▸ **What needs to be done**
Your answer must consist of exactly the lines below, starting with the line with "assert (0 <= zlen" and going on through the line with "Lemma length_copy (dst", and nothing else.

▸ **Source data**
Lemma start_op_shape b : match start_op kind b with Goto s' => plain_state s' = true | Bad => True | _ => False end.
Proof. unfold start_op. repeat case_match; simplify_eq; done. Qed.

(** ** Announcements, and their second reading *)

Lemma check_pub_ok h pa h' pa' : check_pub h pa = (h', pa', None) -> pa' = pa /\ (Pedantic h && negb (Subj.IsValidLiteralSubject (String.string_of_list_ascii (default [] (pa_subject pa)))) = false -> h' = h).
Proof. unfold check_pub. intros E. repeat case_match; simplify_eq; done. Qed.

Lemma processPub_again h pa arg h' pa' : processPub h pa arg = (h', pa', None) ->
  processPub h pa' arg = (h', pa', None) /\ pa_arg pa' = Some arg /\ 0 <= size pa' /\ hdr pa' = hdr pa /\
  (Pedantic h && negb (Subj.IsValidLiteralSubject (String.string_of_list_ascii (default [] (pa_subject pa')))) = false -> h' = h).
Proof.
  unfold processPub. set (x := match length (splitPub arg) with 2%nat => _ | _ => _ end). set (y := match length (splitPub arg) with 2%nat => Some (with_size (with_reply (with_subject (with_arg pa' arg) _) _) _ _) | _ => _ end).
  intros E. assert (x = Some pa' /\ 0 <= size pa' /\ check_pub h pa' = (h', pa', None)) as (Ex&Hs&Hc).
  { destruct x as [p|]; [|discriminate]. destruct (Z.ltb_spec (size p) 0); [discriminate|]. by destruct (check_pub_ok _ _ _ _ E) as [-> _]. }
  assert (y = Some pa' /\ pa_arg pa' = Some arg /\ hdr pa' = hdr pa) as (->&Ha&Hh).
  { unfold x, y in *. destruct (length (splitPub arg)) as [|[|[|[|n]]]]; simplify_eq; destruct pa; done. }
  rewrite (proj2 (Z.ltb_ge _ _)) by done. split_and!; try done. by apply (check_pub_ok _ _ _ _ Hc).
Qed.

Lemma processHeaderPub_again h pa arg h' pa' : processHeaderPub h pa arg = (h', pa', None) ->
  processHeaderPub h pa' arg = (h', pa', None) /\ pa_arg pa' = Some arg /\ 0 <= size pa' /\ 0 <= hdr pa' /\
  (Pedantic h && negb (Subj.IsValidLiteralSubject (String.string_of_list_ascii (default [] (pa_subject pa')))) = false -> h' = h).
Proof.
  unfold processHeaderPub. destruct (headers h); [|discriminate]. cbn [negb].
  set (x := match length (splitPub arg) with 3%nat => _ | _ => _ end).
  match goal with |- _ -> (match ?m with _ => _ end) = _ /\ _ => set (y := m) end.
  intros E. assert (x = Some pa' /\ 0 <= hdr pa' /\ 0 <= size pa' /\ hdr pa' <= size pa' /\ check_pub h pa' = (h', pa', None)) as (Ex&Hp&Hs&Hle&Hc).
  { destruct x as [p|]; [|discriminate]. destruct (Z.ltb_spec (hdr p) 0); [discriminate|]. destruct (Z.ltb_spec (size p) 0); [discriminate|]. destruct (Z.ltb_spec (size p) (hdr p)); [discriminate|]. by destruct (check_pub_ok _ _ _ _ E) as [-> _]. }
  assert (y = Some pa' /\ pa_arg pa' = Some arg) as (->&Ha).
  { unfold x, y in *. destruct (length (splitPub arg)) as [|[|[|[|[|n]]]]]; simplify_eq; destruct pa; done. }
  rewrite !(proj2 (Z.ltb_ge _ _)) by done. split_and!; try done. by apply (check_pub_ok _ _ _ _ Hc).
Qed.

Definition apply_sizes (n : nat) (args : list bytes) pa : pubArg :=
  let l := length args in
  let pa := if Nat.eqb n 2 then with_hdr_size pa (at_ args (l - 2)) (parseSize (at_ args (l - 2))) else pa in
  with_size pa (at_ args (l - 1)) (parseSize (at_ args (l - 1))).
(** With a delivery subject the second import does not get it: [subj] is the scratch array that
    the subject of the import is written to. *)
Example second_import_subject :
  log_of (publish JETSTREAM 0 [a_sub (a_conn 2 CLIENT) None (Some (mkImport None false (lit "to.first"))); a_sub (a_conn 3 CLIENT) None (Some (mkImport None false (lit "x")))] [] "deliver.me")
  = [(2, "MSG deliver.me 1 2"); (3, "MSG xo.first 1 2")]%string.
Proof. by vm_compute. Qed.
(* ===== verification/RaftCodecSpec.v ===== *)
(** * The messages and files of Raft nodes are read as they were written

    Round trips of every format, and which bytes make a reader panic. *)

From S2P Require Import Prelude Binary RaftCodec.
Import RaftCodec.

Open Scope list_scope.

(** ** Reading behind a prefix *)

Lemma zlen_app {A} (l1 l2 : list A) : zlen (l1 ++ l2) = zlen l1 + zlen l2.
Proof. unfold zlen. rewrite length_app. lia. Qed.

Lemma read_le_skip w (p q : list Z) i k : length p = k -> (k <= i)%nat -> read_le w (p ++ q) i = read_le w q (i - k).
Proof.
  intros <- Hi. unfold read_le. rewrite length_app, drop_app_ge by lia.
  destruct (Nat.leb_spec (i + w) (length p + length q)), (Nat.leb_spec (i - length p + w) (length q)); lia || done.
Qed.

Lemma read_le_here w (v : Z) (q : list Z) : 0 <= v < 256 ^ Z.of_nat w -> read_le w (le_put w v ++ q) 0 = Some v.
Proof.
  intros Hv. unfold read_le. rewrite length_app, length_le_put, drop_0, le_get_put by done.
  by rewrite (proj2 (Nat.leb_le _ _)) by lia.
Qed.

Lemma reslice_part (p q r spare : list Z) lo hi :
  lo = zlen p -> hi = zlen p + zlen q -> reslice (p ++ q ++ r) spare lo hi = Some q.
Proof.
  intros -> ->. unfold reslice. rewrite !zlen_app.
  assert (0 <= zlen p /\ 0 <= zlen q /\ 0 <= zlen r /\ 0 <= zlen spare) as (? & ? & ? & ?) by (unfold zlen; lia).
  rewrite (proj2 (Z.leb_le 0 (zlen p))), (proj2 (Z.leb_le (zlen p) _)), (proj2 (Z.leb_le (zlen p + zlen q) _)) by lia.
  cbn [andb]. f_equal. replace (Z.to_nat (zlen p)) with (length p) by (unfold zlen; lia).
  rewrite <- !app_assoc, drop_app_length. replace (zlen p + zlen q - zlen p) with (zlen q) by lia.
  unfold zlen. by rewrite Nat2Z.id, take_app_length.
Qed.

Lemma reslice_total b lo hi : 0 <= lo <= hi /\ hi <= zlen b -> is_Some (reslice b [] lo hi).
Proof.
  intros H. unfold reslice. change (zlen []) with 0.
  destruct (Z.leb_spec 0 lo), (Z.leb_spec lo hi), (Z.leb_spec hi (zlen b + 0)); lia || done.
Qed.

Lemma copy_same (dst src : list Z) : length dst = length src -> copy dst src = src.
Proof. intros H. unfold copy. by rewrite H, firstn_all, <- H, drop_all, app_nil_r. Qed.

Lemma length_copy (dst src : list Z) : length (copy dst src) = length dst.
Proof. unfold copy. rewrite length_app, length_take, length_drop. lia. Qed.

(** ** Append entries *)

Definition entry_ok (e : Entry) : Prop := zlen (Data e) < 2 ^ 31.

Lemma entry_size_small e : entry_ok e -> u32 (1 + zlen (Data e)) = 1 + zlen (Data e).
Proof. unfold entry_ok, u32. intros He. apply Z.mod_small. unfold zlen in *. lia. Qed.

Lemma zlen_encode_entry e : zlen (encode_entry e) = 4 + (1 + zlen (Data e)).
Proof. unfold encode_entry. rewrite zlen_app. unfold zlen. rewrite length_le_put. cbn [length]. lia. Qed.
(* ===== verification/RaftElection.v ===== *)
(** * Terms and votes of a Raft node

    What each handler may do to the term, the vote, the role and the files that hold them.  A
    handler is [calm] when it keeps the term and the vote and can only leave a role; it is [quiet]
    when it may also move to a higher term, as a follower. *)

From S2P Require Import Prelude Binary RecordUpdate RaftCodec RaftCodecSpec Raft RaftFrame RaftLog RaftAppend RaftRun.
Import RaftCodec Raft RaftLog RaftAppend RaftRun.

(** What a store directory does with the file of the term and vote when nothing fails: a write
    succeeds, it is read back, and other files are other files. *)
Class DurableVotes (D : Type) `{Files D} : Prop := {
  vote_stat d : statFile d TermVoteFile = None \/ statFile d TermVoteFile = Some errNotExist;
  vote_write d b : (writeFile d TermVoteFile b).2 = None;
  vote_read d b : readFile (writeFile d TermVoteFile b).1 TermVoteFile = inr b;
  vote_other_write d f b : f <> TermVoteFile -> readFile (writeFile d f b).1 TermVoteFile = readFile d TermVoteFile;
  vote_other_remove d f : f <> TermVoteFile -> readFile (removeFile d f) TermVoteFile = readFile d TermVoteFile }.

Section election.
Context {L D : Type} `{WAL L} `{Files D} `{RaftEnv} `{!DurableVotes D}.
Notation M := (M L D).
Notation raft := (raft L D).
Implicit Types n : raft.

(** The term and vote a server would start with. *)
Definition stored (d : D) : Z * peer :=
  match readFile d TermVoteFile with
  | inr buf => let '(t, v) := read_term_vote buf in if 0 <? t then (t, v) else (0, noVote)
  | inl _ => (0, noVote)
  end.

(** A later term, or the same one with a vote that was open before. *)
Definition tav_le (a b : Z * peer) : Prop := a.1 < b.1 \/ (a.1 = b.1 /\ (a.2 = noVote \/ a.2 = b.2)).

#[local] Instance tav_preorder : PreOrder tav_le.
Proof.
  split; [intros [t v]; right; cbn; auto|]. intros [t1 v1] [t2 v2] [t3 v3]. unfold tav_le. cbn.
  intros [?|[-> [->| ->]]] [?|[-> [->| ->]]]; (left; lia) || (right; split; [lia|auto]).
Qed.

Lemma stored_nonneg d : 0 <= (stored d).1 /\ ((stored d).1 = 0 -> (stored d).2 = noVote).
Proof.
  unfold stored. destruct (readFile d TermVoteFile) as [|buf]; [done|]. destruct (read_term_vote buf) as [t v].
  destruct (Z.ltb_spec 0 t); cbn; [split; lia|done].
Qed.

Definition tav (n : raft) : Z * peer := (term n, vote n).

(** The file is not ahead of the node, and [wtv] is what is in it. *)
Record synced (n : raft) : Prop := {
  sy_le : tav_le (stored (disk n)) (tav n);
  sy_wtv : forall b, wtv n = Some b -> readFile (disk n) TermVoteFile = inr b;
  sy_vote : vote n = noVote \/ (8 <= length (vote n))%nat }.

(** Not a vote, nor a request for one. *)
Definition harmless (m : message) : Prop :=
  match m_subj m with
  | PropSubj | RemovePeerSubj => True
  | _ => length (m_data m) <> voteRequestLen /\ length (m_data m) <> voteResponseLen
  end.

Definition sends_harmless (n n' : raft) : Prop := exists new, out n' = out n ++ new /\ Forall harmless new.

▸ **The answer**
  assert (0 <= zlen p /\ 0 <= zlen q /\ 0 <= zlen r /\ 0 <= zlen spare) as (? & ? & ? & ?) by (unfold zlen; lia).
  rewrite (proj2 (Z.leb_le 0 (zlen p))), (proj2 (Z.leb_le (zlen p) _)), (proj2 (Z.leb_le (zlen p + zlen q) _)) by lia.
  cbn [andb]. f_equal. replace (Z.to_nat (zlen p)) with (length p) by (unfold zlen; lia).
  rewrite <- !app_assoc, drop_app_length. replace (zlen p + zlen q - zlen p) with (zlen q) by lia.
  unfold zlen. by rewrite Nat2Z.id, take_app_length.
Qed.

Lemma reslice_total b lo hi : 0 <= lo <= hi /\ hi <= zlen b -> is_Some (reslice b [] lo hi).
Proof.
  intros H. unfold reslice. change (zlen []) with 0.
  destruct (Z.leb_spec 0 lo), (Z.leb_spec lo hi), (Z.leb_spec hi (zlen b + 0)); lia || done.
Qed.

Lemma copy_same (dst src : list Z) : length dst = length src -> copy dst src = src.
Proof. intros H. unfold copy. by rewrite H, firstn_all, <- H, drop_all, app_nil_r. Qed.

Lemma length_copy (dst src : list Z) : length (copy dst src) = length dst.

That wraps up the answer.